[Work item]: The required output is a single number: how many lines of the material contain the string "worldA".

[Input for this task]:
══════════════════════════════

(** PREPARE votes of members for one hash are collected silently as long as
    the tally stays below the threshold. *)
Lemma prepares_below_quorum hash messages this :
  Forall (λ m, type m = PREPARE ∧ blockHash m = hash ∧
               ConsensusMessage.validatorId m ∈ validators this) messages →
  size (votes (prepareMessages this) hash ∪ list_to_set (senders messages))
    < requiredConsensus this →
  let r := run (deliver messages) this in
  votes (prepareMessages (final r)) hash
    = votes (prepareMessages this) hash ∪ list_to_set (senders messages) ∧
  commitMessages (final r) = commitMessages this ∧
  currentHeight (final r) = currentHeight this ∧
  validators (final r) = validators this ∧
  validatorId (final r) = validatorId this ∧
  requiredConsensus (final r) = requiredConsensus this ∧
  emitted r = [].
Proof.
  revert this. induction messages as [|m messages IH]; intros this Hall Hsize r; subst r.
  - cbn. rewrite (right_id_L ∅ (∪)). by repeat split.
  - apply Forall_cons in Hall as [(Htype & Hhash & Hmember) Hall].
    cbn [deliver map senders] in *. fold (deliver messages). fold (senders messages) in *.
    rewrite final_run_cons, emitted_run_cons. cbn [call].
    rewrite handleConsensusMessage_eq, Htype, handlePrepareMessage_eq.
    rewrite bool_decide_eq_true_2 by done. cbv zeta.
    unfold count. rewrite votes_addVote, Hhash.
    rewrite (proj2 (Nat.leb_gt _ _)).
    2:{ eapply Nat.le_lt_trans; [|exact Hsize]. apply size_votes_with_sender. }
    cbn [final emitted fst snd app].
    specialize (IH (setPrepareMessages
                      (addVote (ConsensusMessage.validatorId m) hash
                         (prepareMessages this)) this)).
    cbn [prepareMessages setPrepareMessages validators requiredConsensus] in IH.
    rewrite votes_addVote in IH.
    rewrite list_to_set_cons, (assoc_L (∪)).
    rewrite list_to_set_cons, (assoc_L (∪)) in Hsize.
    by apply IH.
Qed.

(** X14: when as many distinct members of the validator set as the threshold
    asks for send a PREPARE vote for one hash that has no prepare votes yet,
    the engine broadcasts COMMIT exactly once, on the last of them, for the
    height after its current one; the votes are then the senders, and the
    commit tallies and the height are unchanged. *)
Theorem prepare_quorum_of_distinct_members hash messages m this :
  Forall (λ m, type m = PREPARE ∧ blockHash m = hash ∧
               ConsensusMessage.validatorId m ∈ validators this)
    (messages ++ [m]) →
  NoDup (senders (messages ++ [m])) →
  votes (prepareMessages this) hash = ∅ →
  length (messages ++ [m]) = requiredConsensus this →
  let r := run (deliver (messages ++ [m])) this in
  emitted r =
    [ConsensusMessage.mk COMMIT (currentHeight this + 1) hash
       (validatorId this) "placeholder_signature"] ∧
  votes (prepareMessages (final r)) hash = list_to_set (senders (messages ++ [m])) ∧
  commitMessages (final r) = commitMessages this ∧
  currentHeight (final r) = currentHeight this.
Proof.
  intros Hall Hnodup Hempty Hlen r. subst r.
  apply Forall_app in Hall as [Hall Hlast].
  apply Forall_singleton in Hlast as (Htype & Hhash & Hmember).
  destruct (size_senders_with_last messages m Hnodup) as [Hsize Hsize'].
  destruct (prepares_below_quorum hash messages this Hall)
    as (Hvotes & Hcomm & Hheight & Hvals & Hself & Hreq & Hout).
  { rewrite Hempty, (left_id_L ∅ (∪)), Hsize, <- Hlen, length_app. cbn. lia. }
  rewrite Hempty, (left_id_L ∅ (∪)) in Hvotes.
  set (this1 := final (run (deliver messages) this)) in *.
  assert (handleConsensusMessage m this1 =
            (tt,
             setPrepareMessages
               (addVote (ConsensusMessage.validatorId m) hash
                  (prepareMessages this1)) this1,
             [ConsensusMessage.mk COMMIT (currentHeight this + 1) hash
                (validatorId this) "placeholder_signature"])) as Hstep.
  { rewrite handleConsensusMessage_eq, Htype, handlePrepareMessage_eq.
    rewrite Hvals, bool_decide_eq_true_2 by done. cbv zeta.
    unfold count. rewrite votes_addVote, Hhash, Hvotes, Hsize', Hreq, Hlen.
    rewrite Nat.leb_refl. by rewrite ?Hself, ?Hheight. }
  rewrite deliver_app, run_app, emitted_run_app, Hout. fold this1.
  cbn [deliver map app]. rewrite final_run_cons, emitted_run_cons.
  cbn [call]. rewrite Hstep. cbn [final emitted fst snd run].
  split; [done|]. split; [|by split].
  cbn. rewrite votes_addVote, Hvotes, senders_app, list_to_set_app_L. cbn.
  by rewrite (right_id_L ∅ (∪)).
Qed.

Lemma prepare_quorum_of_distinct_members_witness :
  let r := run threePrepares engine1 in
  emitted r =
    [ConsensusMessage.mk COMMIT 1 "h" "validator1" "placeholder_signature"] ∧
  commitMessages (final r) = ∅.
Proof.
  intros r.
  destruct (prepare_quorum_of_distinct_members "h"
              [vote PREPARE 1 "h" "validator1"; vote PREPARE 1 "h" "validator2"]
              (vote PREPARE 1 "h" "validator3") engine1)
    as (Hemitted & _ & Hcommit & _).
  - repeat constructor; by vm_compute.
  - apply (bool_decide_unpack _). by vm_compute.
  - by vm_compute.
  - by vm_compute.
  - change (run (deliver ([vote PREPARE 1 "h" "validator1";
              vote PREPARE 1 "h" "validator2"] ++ [vote PREPARE 1 "h" "validator3"]))
              engine1) with r in Hemitted, Hcommit.
    split; [exact Hemitted|]. by rewrite Hcommit.
Defined.
(** ** updateBook *)

Lemma foldl_applyUpdate_other (l : list (string * value)) (book : obj) k :
  k ∉ l.*1 → foldl applyUpdate book l !! k = book !! k.
Proof.
  revert book. induction l as [|[k0 v0] l IH]; intros book Hk; [done|].
  simpl in *. apply not_elem_of_cons in Hk as [Hne Hk].
  rewrite IH by done. unfold applyUpdate; simpl.
  destruct v0; by rewrite ?lookup_delete_ne, ?lookup_insert_ne.
Qed.

Lemma foldl_applyUpdate_key (l : list (string * value)) (book : obj) k v :
  NoDup l.*1 → (k, v) ∈ l →
  foldl applyUpdate book l !! k = match v with VUndef => None | _ => Some v end.
Proof.
  revert book. induction l as [|[k0 v0] l IH]; intros book Hnd Hin.
  - by apply elem_of_nil in Hin.
  - simpl in *. apply NoDup_cons in Hnd as [Hk0 Hnd].
    apply elem_of_cons in Hin as [[= <- <-]|Hin].
    + rewrite foldl_applyUpdate_other by done. unfold applyUpdate; simpl.
      destruct v; by rewrite ?lookup_delete_eq, ?lookup_insert_eq.
    + by apply IH.
Qed.

(** What [updateBook] does to the properties of the record it finds. *)
Lemma updated_record_lookup (updates book : obj) k :
  foldl applyUpdate book (map_to_list updates) !! k =
  match updates !! k with
  | None => book !! k
  | Some VUndef => None
  | Some v => Some v
  end.
Proof.
  destruct (updates !! k) as [v|] eqn:Hk.
  - rewrite (foldl_applyUpdate_key _ _ k v).
    + by destruct v.
    + apply NoDup_fst_map_to_list.
    + by apply elem_of_map_to_list.
  - apply foldl_applyUpdate_other.
    intros Hin. apply list_elem_of_fmap in Hin as ([k' v'] & -> & Hin).
    apply elem_of_map_to_list in Hin. simpl in *. congruence.
Qed.

(** C7 (as stated, refuted).  [updateBook] with an [updates] object that
    names [bookId], [addedDate] and [source] overwrites all three. *)
Lemma updateBook_rewrites_identity :
  ∃ w' book',
    updateBook (VStr "A")
      (literal [ ("bookId", VStr "B"); ("addedDate", VNum 2);
                 ("source", VStr "manual_add") ]) worldA
    = (w', Return book')
    ∧ books (library w') = [book']
    ∧ get book' "bookId" ≠ get recordA "bookId"
    ∧ get book' "addedDate" ≠ get recordA "addedDate"
    ∧ get book' "source" ≠ get recordA "source".
Proof.
  eexists _, _. split; [vm_compute; reflexivity|].
  split_and!; vm_compute; done.
Qed.

(** C7 (amended).  [updateBook] on an identifier that is present returns
    the first record with that identifier, updated in place: every property
    that [updates] does not name keeps its value — so [bookId], [addedDate]
    and [source] are unchanged whenever [updates] has none of these keys —
    while a property that [updates] names takes the given value, or is
    removed when that value is [undefined].  The other records stay as they
    are. *)
Theorem updateBook_frame (w : World) (bookId : value) (updates : obj) i book :
  findBook bookId (books (library w)) = Some (i, book) →
  ∃ w' book',
    updateBook bookId updates w = (w', Return book')
    ∧ books (library w') = <[i := book']> (books (library w))
    ∧ (∀ k, updates !! k = None → book' !! k = book !! k)
    ∧ (∀ k v, updates !! k = Some v → v ≠ VUndef → book' !! k = Some v)
    ∧ (∀ k, updates !! k = Some VUndef → book' !! k = None).
Proof.
  intros Hf. unfold updateBook. mrun. rewrite Hf. eexists _, _.
  split; [reflexivity|]. simpl. split; [reflexivity|].
  split_and!.
  - intros k Hk. by rewrite updated_record_lookup, Hk.
  - intros k v Hk Hv. rewrite updated_record_lookup, Hk. by destruct v.
  - intros k Hk. by rewrite updated_record_lookup, Hk.
Qed.

Lemma updateBook_frame_witness :
  ∃ w' book',
    updateBook (VStr "A") (literal [ ("title", VStr "T2"); ("memo", VUndef) ]) worldA
    = (w', Return book')
    ∧ book' !! "bookId" = recordA !! "bookId"
    ∧ book' !! "addedDate" = recordA !! "addedDate"
    ∧ book' !! "source" = recordA !! "source"
    ∧ book' !! "title" = Some (VStr "T2").
Proof.
  destruct (updateBook_frame worldA (VStr "A")
              (literal [ ("title", VStr "T2"); ("memo", VUndef) ]) 0 recordA)
    as (w' & book' & Hrun & _ & Hkeep & Hset & _).
  - vm_compute. reflexivity.
  - exists w', book'. split; [exact Hrun|]. split_and!.
    + apply Hkeep. vm_compute. reflexivity.
    + apply Hkeep. vm_compute. reflexivity.
    + apply Hkeep. vm_compute. reflexivity.
    + apply (Hset "title" (VStr "T2")); [vm_compute; reflexivity | discriminate].
Defined.

(** ** importFromKindle: a candidate that matches an existing record *)

(** C3 (as stated, refuted).  A candidate that differs from the existing
    record in [title] also replaces its [authors]. *)
Lemma importFromKindle_overwrites_authors :
  ∃ w' r book',
    importFromKindle exampleHost
      [RObj (literal [ ("bookId", VStr "A"); ("title", VStr "T2");
                       ("authors", VStr "Y") ])] worldA
    = (w', Return r)
    ∧ updated r = 1%nat
    ∧ books (library w') = [book']
    ∧ get recordA "authors" = VStr "X"
    ∧ get book' "authors" = VStr "Y".
Proof.
  eexists _, _, _. split; [vm_compute; reflexivity|].
  split_and!; vm_compute; reflexivity.
Qed.

(** C3 (amended).  When the candidate's identifier matches an existing
    record and one of [acquiredTime], [readStatus], [title], [productImage]
    differs, the five properties [title], [authors], [acquiredTime],
    [readStatus] and [productImage] of that record take the candidate's
    values, every other property of it ([bookId], [addedDate], [source],
    [memo], ...) and every other record are left as they were, and the
    candidate counts as updated; when none of the four differs, nothing
    changes at all and the candidate counts as skipped. *)
Theorem kindleStep_existing (host : Host) (w : World) (k : obj)
    (r : importResults) i existingBook :
  findBook (jsOr (get k "bookId") (get k "asin")) (books (library w))
    = Some (i, existingBook) →
  if shouldUpdateBook existingBook k then
    ∃ book',
      kindleStep host (RObj k) r w
      = ({| library := {| books := <[i := book']> (books (library w));
                          metadata := metadata (library w) |};
            storage := storage w; ticks := ticks w |},
         Return {| total := total r; added := added r;
                   updated := S (updated r); skipped := skipped r |})
      ∧ (∀ f, f ∈ overwrittenFields → get book' f = get k f)
      ∧ (∀ f, f ∉ overwrittenFields → book' !! f = existingBook !! f)
  else
    kindleStep host (RObj k) r w
    = (w, Return {| total := total r; added := added r;
                    updated := updated r; skipped := S (skipped r) |}).
Proof.
  intros Hf. unfold kindleStep. mrun. rewrite Hf.
  destruct (shouldUpdateBook existingBook k); [|reflexivity].
  eexists. split; [reflexivity|]. split.
  - intros f Hin. unfold overwrittenFields in Hin.
    repeat (apply elem_of_cons in Hin as [->|Hin]);
      [..|by apply elem_of_nil in Hin];
      unfold assign; simpl;
      repeat (rewrite get_insert_ne by done); apply get_insert_eq.
  - intros f Hout. by apply assign_lookup_other.
Qed.

Lemma kindleStep_existing_witness :
  ∃ book',
    (kindleStep exampleHost
       (RObj (literal [ ("bookId", VStr "A"); ("title", VStr "T2") ]))
       {| total := 1; added := 0; updated := 0; skipped := 0 |} worldA).2
    = Return {| total := 1; added := 0; updated := 1; skipped := 0 |}
    ∧ get book' "title" = VStr "T2"
    ∧ book' !! "source" = Some (VStr "kindle_import").
Proof.
  pose proof (kindleStep_existing exampleHost worldA
                (literal [ ("bookId", VStr "A"); ("title", VStr "T2") ])
                {| total := 1; added := 0; updated := 0; skipped := 0 |}
                0 recordA) as H.
  assert (Hs : shouldUpdateBook recordA
                 (literal [ ("bookId", VStr "A"); ("title", VStr "T2") ]) = true)
    by (vm_compute; reflexivity).
  rewrite Hs in H.
  destruct H as (book' & Hrun & Hnew & Hold); [vm_compute; reflexivity|].
  exists book'. split; [by rewrite Hrun|]. split.
  - rewrite Hnew; [vm_compute; reflexivity|]. unfold overwrittenFields.
    apply list_elem_of_here.
  - rewrite Hold; [vm_compute; reflexivity|]. unfold overwrittenFields.
    vm_compute. intros Hin. by repeat (apply elem_of_cons in Hin as [?|Hin]; [done|]);
      apply elem_of_nil in Hin.
Defined.

(** ** searchBooks *)

Lemma searchMatch_strings host lq book w :
  isString (get book "title") → isString (get book "authors") →
  searchMatch host lq book w = (w, Return (matchesQuery host lq book)).
Proof.
  intros [t Ht] [a Ha]. unfold searchMatch, matchesQuery, lowerIncludes.
  rewrite Ht, Ha. mrun. by destruct (includes _ _).
Qed.

Lemma searchMatch_cases host lq book w :
  (∃ keep, searchMatch host lq book w = (w, Return keep))
  ∨ searchMatch host lq book w = (w, Throw TypeError).
Proof.
  unfold searchMatch, lowerIncludes. mrun.
  destruct (get book "title"); auto.
  destruct (includes _ _); [eauto|].
  destruct (get book "authors"); eauto.
Qed.

Lemma filterM_strings host lq (bs : list obj) w :
  (∀ b, b ∈ bs → isString (get b "title") ∧ isString (get b "authors")) →
  filterM (searchMatch host lq) bs w
  = (w, Return (List.filter (matchesQuery host lq) bs)).
Proof.
  induction bs as [|b bs IH]; intros Hall; [reflexivity|].
  destruct (Hall b) as [Ht Ha]; [apply list_elem_of_here|].
  simpl. unfold mbind, M_bind at 1. rewrite searchMatch_strings by done.
  unfold mbind, M_bind at 1. rewrite IH.
  - unfold mret, M_ret. by destruct (matchesQuery host lq b).
  - intros b' Hb'. apply Hall. by apply list_elem_of_further.
Qed.

Lemma filterM_throws host lq (bs : list obj) w b :
  b ∈ bs → searchMatch host lq b w = (w, Throw TypeError) →
  filterM (searchMatch host lq) bs w = (w, Throw TypeError).
Proof.
  induction bs as [|b0 bs IH]; intros Hin Hthrow.
  - by apply elem_of_nil in Hin.
  - simpl. unfold mbind, M_bind at 1.
    destruct (searchMatch_cases host lq b0 w) as [[keep Hk]|Hk]; rewrite Hk; [|done].
    apply elem_of_cons in Hin as [->|Hin]; [congruence|].
    unfold mbind, M_bind at 1. by rewrite IH.
Qed.
(** C4: two requests that differ only in the token path parameter get the
    same store, the same session and the same flashed messages from every
    route, and responses that differ only in the token they echo. *)
Theorem token_is_not_checked (w : World) (tok1 tok2 : string) (id : Z)
  (req : Request) (st : Store) (sess : option Z) :
  let same r1 r2 :=
    store r1 = store r2 /\
    session r1 = session r2 /\
    flashes r1 = flashes r2 /\
    response_with_token tok2 (response r1) = response r2 in
  same (admin_login check_password_hash tok1 req st sess)
       (admin_login check_password_hash tok2 req st sess) /\
  same (admin_dashboard secure_filename w tok1 req st sess)
       (admin_dashboard secure_filename w tok2 req st sess) /\
  same (edit_project secure_filename w tok1 id req st sess)
       (edit_project secure_filename w tok2 id req st sess) /\
  same (delete_project tok1 id st sess)
       (delete_project tok2 id st sess) /\
  (forall route,
     same (dispatch check_password_hash secure_filename w route req st sess)
          (dispatch check_password_hash secure_filename w
             (route_with_token tok2 route) req st sess)).
Proof.
  cbv zeta.
  assert (Hlogin :
    forall t, let r1 := admin_login check_password_hash t req st sess in
              let r2 := admin_login check_password_hash tok2 req st sess in
              store r1 = store r2 /\ session r1 = session r2 /\
              flashes r1 = flashes r2 /\
              response_with_token tok2 (response r1) = response r2).
  { intros t. unfold admin_login. destruct (method req); [repeat split|].
    destruct (User_query_filter_by_email st _) as [user|]; [|repeat split].
    destruct (multidict_get (form req) "password");
      [|destruct (pwhash_unpacks _); repeat split].
    destruct (check_password_hash _ _), (User.is_admin user);
      repeat split. }
  assert (Hdash :
    forall t, let r1 := admin_dashboard secure_filename w t req st sess in
              let r2 := admin_dashboard secure_filename w tok2 req st sess in
              store r1 = store r2 /\ session r1 = session r2 /\
              flashes r1 = flashes r2 /\
              response_with_token tok2 (response r1) = response r2).
  { intros t. unfold admin_dashboard, login_required.
    destruct (current_user st sess); [|repeat split].
    destruct (method req); [repeat split|].
    destruct (multidict_get (files req) "image") as [file|]; [|repeat split].
    destruct (upload_wanted w file) as [client|]; [|repeat split].
    destruct (upload_image secure_filename w client file); repeat split. }
  assert (Hedit :
    forall t, let r1 := edit_project secure_filename w t id req st sess in
              let r2 := edit_project secure_filename w tok2 id req st sess in
              store r1 = store r2 /\ session r1 = session r2 /\
              flashes r1 = flashes r2 /\
              response_with_token tok2 (response r1) = response r2).
  { intros t. unfold edit_project, login_required.
    destruct (current_user st sess); [|repeat split].
    destruct (Project_query_get st id); repeat split. }
  assert (Hdel :
    forall t, let r1 := delete_project t id st sess in
              let r2 := delete_project tok2 id st sess in
              store r1 = store r2 /\ session r1 = session r2 /\
              flashes r1 = flashes r2 /\
              response_with_token tok2 (response r1) = response r2).
  { intros t. unfold delete_project, login_required.
    destruct (current_user st sess); [|repeat split].
    destruct (Project_query_get st id); repeat split. }
  split; [apply Hlogin|]. split; [apply Hdash|].
  split; [apply Hedit|]. split; [apply Hdel|].
  intros route.
  destruct route as [| | |t|t|t i|t i|]; cbn [route_with_token].
  - unfold dispatch. destruct (method req); repeat split.
  - unfold dispatch. destruct (method req); repeat split.
  - unfold dispatch. destruct (method req); [repeat split|].
    unfold send_message. cbn. destruct (smtp_relay w); repeat split.
  - unfold dispatch. destruct (method req); apply Hlogin.
  - unfold dispatch. destruct (method req); apply Hdash.
  - unfold dispatch. destruct (method req); [repeat split|].
    clear Hedit.
    unfold edit_project, login_required.
    destruct (current_user st sess); [|repeat split].
    destruct (Project_query_get st i); repeat split.
  - unfold dispatch. destruct (method req); [repeat split|].
    unfold delete_project, login_required.
    destruct (current_user st sess); [|repeat split].
    destruct (Project_query_get st i); repeat split.
  - unfold dispatch. destruct (method req); [|repeat split].
    unfold logout, login_required.
    destruct (current_user st sess); repeat split.
Qed.
(** X16.  With a concurrency of zero and a positive page ceiling, a run
    whose client can be constructed never leaves its loop: every batch is
    empty, the queue keeps the seed, no page is registered and the run
    stays in the status [running], however many turns the loop takes. *)
Theorem zero_concurrency_never_ends (fuel : nat) (rid : nat)
    (domain : string) (keywords excludes : list string) (db : Crud.pool)
    (client : string -> result Response)
    (setup : string * list Matcher.Rule * list Matcher.Rule * string) :
  Config.crawl_concurrency settings = 0 ->
  0 < Config.max_pages_per_run settings ->
  crawl_setup E settings domain keywords excludes = Ok setup ->
  make_client = Ok client ->
  crawl_run E settings make_client fuel rid domain keywords excludes db
  = (Crud.start_run db rid, Unfinished).
Proof.
  intros Hconc Hmax Hsetup Hclient. unfold crawl_run.
  rewrite Hsetup, Hclient. destruct setup as [[[netloc kr] er] first].
  rewrite crawl_loop_spins; [done|lia|done|].
  cbn [visited]. rewrite size_empty. lia.
Qed.
Lemma noComma_cons (c : ascii) (r : string) :
  noComma (String c r) <-> Ascii.eqb c "," = false /\ noComma r.
Proof.
  rewrite includes_comma_cons, orb_false_iff, (Ascii.eqb_sym "," c). reflexivity.
Qed.

Lemma noComma_app (a b : string) : noComma (a +:+ b) <-> noComma a /\ noComma b.
Proof.
  induction a as [|c a IH].
  - change ("" +:+ b) with b. split; [intros H; split; [reflexivity | exact H] | tauto].
  - change (String c a +:+ b) with (String c (a +:+ b)).
    rewrite !noComma_cons, IH. tauto.
Qed.

(** *** White space at the two ends *)

Lemma app_String (c : ascii) (a b : string) : String c a +:+ b = String c (a +:+ b).
Proof. reflexivity. Qed.

Lemma whiteSpaceBytes_length (s : string) : Js.whiteSpaceBytes s <= String.length s.
Proof.
  destruct s as [|a [|b [|c r]]]; simpl;
    repeat match goal with |- context [if ?t then _ else _] => destruct t end; lia.
Qed.

(** Whether a text starts with white space is settled by the bytes of its
    first code point. *)
Lemma whiteSpaceBytes_app (p b : string) (k : nat) :
  Js.whiteSpaceBytes p = S k -> Js.whiteSpaceBytes (p +:+ b) = S k.
Proof.
  destruct p as [|x [|y [|z r]]]; simpl;
    repeat match goal with |- context [if ?t then _ else _] => destruct t end;
    try discriminate; auto.
Qed.
(** *** Misuse *)

Lemma parse_response_Raises_uncaught res st e st' :
  parse_response res st = Raises e st' -> uncaught e.
Proof.
  unfold parse_response. intros H.
  repeat case_match; simplify_eq; [right; by eexists | by left].
Qed.

Lemma check_responses_loop_Raises_uncaught q st e st' :
  check_responses_loop q st = Raises e st' -> uncaught e.
Proof.
  revert st. induction q as [|res q IH]; intros st; simpl; [done|].
  unfold bind, modify at 1.
  destruct (parse_response res (set_response_queue q st)) as [[] s|e0 s|] eqn:E.
  - apply IH.
  - intros [= <- <-]. by eapply parse_response_Raises_uncaught.
  - done.
Qed.

Lemma check_responses_Raises_uncaught st e st' :
  check_responses st = Raises e st' -> uncaught e.
Proof. apply check_responses_loop_Raises_uncaught. Qed.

══════════════════════════════

[Final answer]: 6